Ich nehme diese Rechte nicht. Ich stelle mich der Meinungsäußerung entgegen, indem ich meine Meinung zum Ausdruck bringe. Das wie kann man kritisch sehen, verstehe ich durchaus.
Vielleicht wäre eine andere Form erfolgreicher.
Ich könnte diese Rechte im Übrigen nicht nehmen. Das kann nur der Staat.

Die Auswirkungen zu beschreiben dürfte wesentlich komplexer sein. Du hast da einige sehr schwer zu beantwortende Fragen aufgeworfen.
Immerhin scheint es so zu sein, dass zumindest für die Mitläufer der Rechten Szene eine blockierte Demo nicht wirklich motivierend wirkt. Wie das auf den Kader wirkt, dürfte nicht so einfach zu beschreiben sein.

Ich würde wohl einen anderen Weg als Wels wählen. Widerstand wäre aber auch von mir zu erwarten.
Hoffentlich bleibt uns allen der praktische Versuch erspart.
 
Roichi Freitag, 28.Januar 2011, 00:28 Uhr:
@Ewald

Ich denke, was die Sitzblockaden betrifft, werden wir nicht auf einen gemeinsamen Nenner kommen.
Da sind unsere Ansichten einfach Grundverschieden.

Was die indirekte Wahlwerbung betrifft, so bin ich eher skeptisch, zeigt ein breiter Protest doch auch, dass die Mehrheit der Gesellschaft mit diesen Leuten und ihren Ideen ein Problem hat und diese Ideen nicht hinnehmen will.
Auch dieses Signal sollte nicht unterschätzt werden.

Was in Köln an der Uni passiert klingt eher nach möchtegern Ultralinken. Die gibt es hier in Berlin auch, und diese dürfen sich auch regelmäßig von mir anhören, was ich von solchen Aktionen halte.

"Eine zunehmend dominante, aggressive, intolerante Linke macht jemandem wie mir das sehr schwer. "

Für mich sieht es durchaus nicht so aus. Ich sehe eher, dass sich gerade die "normalen" Leute mehr einsetzen. Wobei auch das eine merkwürdige Form des Protestes wird.

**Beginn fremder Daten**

Lemma read_quoted_from s init rest : string_forall (fun a => negb (Ascii.eqb a "'")) init = true ->
  read ("'" ++ (init ++ escape_quotes s) ++ "'" ++ rest) = append (init ++ s) <$> read rest.
Proof using Type*.
  revert init. induction s as [|a s IH]; intros init Hinit; cbn [escape_quotes].
  - rewrite !append_nil_r. by apply read_quoted.
  - destruct (Ascii.eqb a "'") eqn:Ha.
    + apply Ascii.eqb_eq in Ha as ->.
      trans (read ("'" ++ init ++ "'" ++ String "\" (String "'" ("'" ++ ("" ++ escape_quotes s) ++ "'" ++ rest)))).
      { f_equal. cbn [append]. f_equal. by rewrite <- append_assoc. }
      rewrite read_quoted, read_escaped, IH by done. destruct (read rest); cbn; [|done]. f_equal. by rewrite <- append_assoc.
    + replace (init ++ String a (escape_quotes s)) with ((init ++ String a "") ++ escape_quotes s) by by rewrite <- append_assoc.
      rewrite IH; [by rewrite <- append_assoc|]. rewrite string_forall_app, Hinit. cbn. by rewrite Ha.
Qed.

(** A quoted text is one word, and reads as that text, whatever is in it. *)
Lemma read_shell_quote v rest : read (shell_quote v ++ rest) = append v <$> read rest.
Proof using Type*.
  unfold shell_quote. rewrite <- !append_assoc. exact (read_quoted_from v "" rest eq_refl).
Qed.
End Shell.

(** ** Switching *)

Section PowerProps.
Context (P : Platform) (base : string) (Hbase : base_dir P = Ok base) (pmset : Desk -> Result Output string)
        (osascript : string -> Desk -> Result Output string) (process_id : N) (nanos : Desk -> N).
Local Abbreviation marker := {| parent := Some (base ++ "/state"); file_name := "clamshell-awake.owner" |}.
Local Abbreviation disk d := (files (desk_world d)).
Local Abbreviation switch := (set_clamshell_awake P true pmset osascript process_id nanos).
Local Abbreviation awake := (awake_enabled P pmset).
Local Abbreviation owner n := (pretty process_id ++ ":" ++ pretty (n : N)).
Local Abbreviation enabling n := (enabling_command (watchdog_script (pretty process_id) (path_display marker) (owner n))).

(** Only the marker is written, and these commands are run as administrator. *)
Definition powered (cmds : list string) (d d' : Desk) : Prop :=
  privileged d' = (privileged d ++ cmds)%list /\ io_fault (desk_world d') = io_fault (desk_world d)
  /\ forall q, q <> marker -> disk d' !! q = disk d !! q.

#[local] Instance powered_preorder : PreOrder (powered []).
Proof using Type.
  split; [intros d; split_and!; [by rewrite app_nil_r|done..]|]. intros d1 d2 d3 (P1 & I1 & F1) (P2 & I2 & F2).
  split_and!; [by rewrite P2, P1, !app_nil_r|congruence|]. intros q Hq. by rewrite F2, F1.
Qed.

Lemma powered_then c1 c2 d1 d2 d3 : powered c1 d1 d2 -> powered c2 d2 d3 -> powered (c1 ++ c2) d1 d3.
Proof using Type.
  intros (P1 & I1 & F1) (P2 & I2 & F2). split_and!; [by rewrite P2, P1, app_assoc|congruence|]. intros q Hq. by rewrite F2, F1.
Qed.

Die Wahrnehmung mag täuschen, aber ich denke, dies erstreckt sich nur auf einige Schichten der Gesellschaft. Andere verfallen in Apathie.
 
Ewald Knülle Freitag, 28.Januar 2011, 19:35 Uhr:
@ Roichi

Wir müssen ja nicht einer Meinung sein. Ihre Ansicht halte ich für verfehlt, aber zumindest nachvollziehbar und diskussionswürdig. Doch meiner Auffassung nach sind Gesetze, auf die man sich kollektiv geeinigt hat, dazu da, um sich dran zu halten. Wo es keine verbindlichen Regeln gibt, hat der stärkere recht.

Generell wird die Klage über starken Konformitätsdruck von Links gerne als Paranoia der Jammer-Rechten abgetan. Als Randexistenz im Mikrokosmos Uni will ich mir dazu kein Urteil erlauben. Nur soviel: Zu politischen Angelegenheiten äußere ich mich nach einprägsamen Erfahrungen in keiner Lehrveranstaltung mehr.

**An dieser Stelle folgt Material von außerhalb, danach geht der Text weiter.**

(* ===== verification/Status.v ===== *)
(** * The connection page ([src-tauri/src/connection_commands.rs], [diagnostics_commands.rs])

    The page that every command of [Connection] ends by building, the live status of the
    calls, and the commands that stop everything. *)

From S2P Require Export MonitorStatus.
Local Open Scope string_scope.

(** What the desktop is told about HTTPS, as it is serialized. *)
Definition https_status_value (s : HttpsMcpStatus) : Value :=
  Object
    [("enabled", Bool (status_enabled s)); ("connected", Bool (status_connected s)); ("state", VString (status_state s));
     ("autoReconnect", Bool (status_auto_reconnect s)); ("manualStopBlocked", Bool (status_manual_stop_blocked s));
     ("baseUrl", VString (status_base_url s)); ("endpoint", VString (status_endpoint s)); ("sshHost", VString (status_ssh_host s));
     ("sshUser", VString (status_ssh_user s)); ("sshPort", number (status_ssh_port s)); ("localPort", number (status_local_port s));
     ("remotePort", number (status_remote_port s)); ("authorizationTtlHours", opt_number (status_authorization_ttl_hours s));
     ("transport", VString (status_transport s)); ("localReady", Bool (status_local_ready s));
     ("sshConnected", Bool (status_ssh_connected s)); ("transportConnected", Bool (status_transport_connected s));
     ("remoteReady", Bool (status_remote_ready s)); ("lastPublicProbeAt", number (status_last_public_probe_at s));
     ("remoteLastError", VString (status_remote_last_error s)); ("restarts", number (status_restarts s));
     ("lastError", VString (status_last_error s))].

(** [key_storage] of [secrets.rs] *)
Definition key_storage (os : Os) : string :=
  match os with WindowsOs => "Windows DPAPI" | MacOs => "macOS Keychain" | OtherOs => "session only" end.

Section Page.
(** The platform and target; the JSON reader and the reader of activity files; the published
    status of HTTPS; and the version of the application and the names of the target. *)
Context (P : Platform) (os : Os) (value_from_str : string -> option Value) (activity_from_str : string -> option ActivitySnapshot)
        (published_status : Desk -> option HttpsSnapshot) (app_version os_name arch : string).

Definition manifest (paths : RuntimePaths) : Fs Value :=
  text <-fs read_to_string {| parent := Some (root paths); file_name := "runtime-manifest.json" |} ;;
  fs_ret (match text with Ok text => default (Object []) (value_from_str text) | Err _ => Object [] end).

Definition tunnel_version (runtime_manifest : Value) : string :=
  match Json.get "tunnelClient" runtime_manifest with
  | Some client => default "unknown" (str_field "version" client)
  | None => "unknown"
  end.
Definition desktop_commander_of (runtime_manifest : Value) : Value :=
  default (Object [("version", VString "unknown")]) (Json.get "desktopCommander" runtime_manifest).

(** The fields both branches begin with. *)
Definition status_head (settings : Settings) (https : HttpsMcpStatus) (d : Desk) : list (string * Value) :=
  let recovery := recovery_status d in
  let capability := reconnect_capability (key_saved P) settings d in
  [("service", Object [("name", VString "ChatX"); ("version", VString app_version)]);
   ("configured", Bool (negb (is_empty (tunnel_id settings)))); ("tunnelId", VString (tunnel_id settings));
   ("rememberKey", Bool (remember_key settings)); ("autoReconnect", Bool (auto_reconnect settings));
   ("activeMcpMode", VString (mode_name (effective_mcp_mode settings (status_enabled https) (desired_connected d))));
   ("desiredConnected", Bool (desired_connected d)); ("reconnecting", Bool (reconnecting d));
   ("reconnectAttempt", number (reconnect_attempt d)); ("reconnectPhase", VString (phase recovery));
   ("nextReconnectAt", number (next_reconnect_at recovery)); ("lastReconnectError", VString (rec_last_error recovery));
   ("reconnectAvailable", Bool capability.1); ("reconnectUnavailableReason", VString capability.2);
   ("runtimeKeySaved", Bool (key_saved P)); ("keyStorage", VString (key_storage os));
   ("platform", VString (os_name ++ "-" ++ arch))].

(** And the fields both end with. *)
Definition status_tail (sources : list (string * option ActivitySnapshot)) (https : HttpsMcpStatus) (now : N) (d : Desk)
    : list (string * Value) :=
  [("mcpMonitor", Object (mcp_status_fields (evaluate_activity (primary_activity sources) now)));
   ("mcpTransports", statuses_value (monitor_statuses sources now));
   ("trayStopError", opt_text (default None (lock (tray_stop_error d)))); ("httpsMcp", https_status_value https);
   ("logs", Array (map VString (default [] (lock (logs d)))))].

Definition runtime_fields (runtime_manifest : Value) (command : string) (d : Desk) : list (string * Value) :=
  let tunnel := default tunnel_snapshot_default (lock (runtime_snapshot d)) in
  [("runtimeState", VString (snap_state tunnel)); ("runtimeActive", Bool (snap_active tunnel));
   ("runtimeHealth", VString (snap_health tunnel)); ("runtime", Null); ("lastError", VString (snap_last_error tunnel));
   ("tunnelVersion", VString (tunnel_version runtime_manifest)); ("desktopCommander", desktop_commander_of runtime_manifest);
   ("mcpCommand", VString command)].
Definition unavailable_fields (error : string) : list (string * Value) :=
  [("runtimeState", VString "unavailable"); ("runtimeActive", Bool false); ("runtimeHealth", VString "unavailable");
   ("lastError", VString error)].

Definition get_status : App (Result Value string) :=
  settings <-app app_load_settings P ;;
  now <-app app_get (now_millis P) ;;
  sources <-app activities_now P activity_from_str published_status now ;;
  https <-app status_view P published_status (https_mcp settings) ;;
  paths <-app app_runtime_paths P ;;
  match paths with
  | Ok paths =>
      dc_home <-app? desktop_commander_home P ;;
      runtime_manifest <-app on_files (manifest paths) ;;
      app_get (fun d => Ok (Object (status_head settings https d
        ++ runtime_fields runtime_manifest (mcp_command paths dc_home) d ++ status_tail sources https now d)%list))
  | Err error =>
      app_get (fun d => Ok (Object (status_head settings https d ++ unavailable_fields error ++ status_tail sources https now d)%list))
  end.

(** The commands end with the page. *)
Definition then_status {A} (command : App (Result A string)) : App (Result Value string) := _ <-app? command ;; get_status.

Definition stop_all_requested : App (Result unit string) :=
  _ <-app? ConnectionCoordinator_acquire ;;
  stop_all (base_dir P) (system_proxy P) (key_saved P) (read_settings P) (read_value P) (print_settings P) (from_utf8 P)
    (read_report P) (now_text P) (now_millis P) (temp_suffix P) (settings_write_lock_ok P) (resource_roots P)
    (executable_suffix P) (environment P) (client P).

Definition stop_all_connections : App (Result Value string) := then_status stop_all_requested.
Definition set_auto_reconnect_page (enabled : bool) : App (Result Value string) := then_status (set_auto_reconnect P enabled).

(** ** The live status ([diagnostics_commands.rs]) *)

Definition all_in_flight (sources : list (string * option ActivitySnapshot)) (now : N) : list Value :=
  flat_map (fun '(source, activity) => map (fun value => annotate value source) (in_flight_calls activity now)) sources.

Definition live_status_value (sources : list (string * option ActivitySnapshot)) (now : N) : Value :=
  Object [("serverTime", number now); ("status", Object (mcp_status_fields (evaluate_activity (primary_activity sources) now)));
          ("transports", statuses_value (monitor_statuses sources now));
          ("recentCalls", Array (sort_recent_by_time (all_in_flight sources now) 20))].

Definition get_mcp_live_status : App (Result Value string) :=
  now <-app app_get (now_millis P) ;;
  sources <-app? mcp_activities P activity_from_str published_status now ;;
  app_ret (Ok (live_status_value sources now)).
End Page.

Ob das nur die, wie sie sagten, Möchtgern-Ultralinken sind, wage ich zu bezweifeln. Man denke an die Jusos, die unter einer aufstrebenden Juristin im Rahmen eines Bundeskongresses die Abschaffung des Kapitalismus beschlossen haben.

Wer in Apathie verfällt, daß sind dann eben Leute wie ich, die sich an die Wand gequetscht fühlen. In Konsequenz bin ich Nichtwähler.